Records from a data source
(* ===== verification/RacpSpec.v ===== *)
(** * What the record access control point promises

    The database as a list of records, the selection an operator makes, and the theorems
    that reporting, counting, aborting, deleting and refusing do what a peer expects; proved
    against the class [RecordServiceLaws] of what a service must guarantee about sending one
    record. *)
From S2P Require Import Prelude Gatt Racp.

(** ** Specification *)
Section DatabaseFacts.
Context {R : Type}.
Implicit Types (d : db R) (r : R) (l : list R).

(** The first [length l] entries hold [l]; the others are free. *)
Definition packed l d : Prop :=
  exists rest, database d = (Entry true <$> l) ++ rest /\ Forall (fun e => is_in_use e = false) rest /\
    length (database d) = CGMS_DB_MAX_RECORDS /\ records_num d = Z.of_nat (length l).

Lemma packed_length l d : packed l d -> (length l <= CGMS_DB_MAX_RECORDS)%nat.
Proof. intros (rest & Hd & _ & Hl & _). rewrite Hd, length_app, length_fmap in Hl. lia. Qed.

WHAT TO WORK ON
Look back at the data above. Transcribe exactly the lines starting at the line that contains "that reporting, counting, aborting, deleting" and ending at the line that contains "Lemma packed_length l".

EXPECTED ANSWER
    that reporting, counting, aborting, deleting and refusing do what a peer expects; proved
    against the class [RecordServiceLaws] of what a service must guarantee about sending one
    record. *)
From S2P Require Import Prelude Gatt Racp.

(** ** Specification *)
Section DatabaseFacts.
Context {R : Type}.
Implicit Types (d : db R) (r : R) (l : list R).

(** The first [length l] entries hold [l]; the others are free. *)
Definition packed l d : Prop :=
  exists rest, database d = (Entry true <$> l) ++ rest /\ Forall (fun e => is_in_use e = false) rest /\
    length (database d) = CGMS_DB_MAX_RECORDS /\ records_num d = Z.of_nat (length l).

Lemma packed_length l d : packed l d -> (length l <= CGMS_DB_MAX_RECORDS)%nat.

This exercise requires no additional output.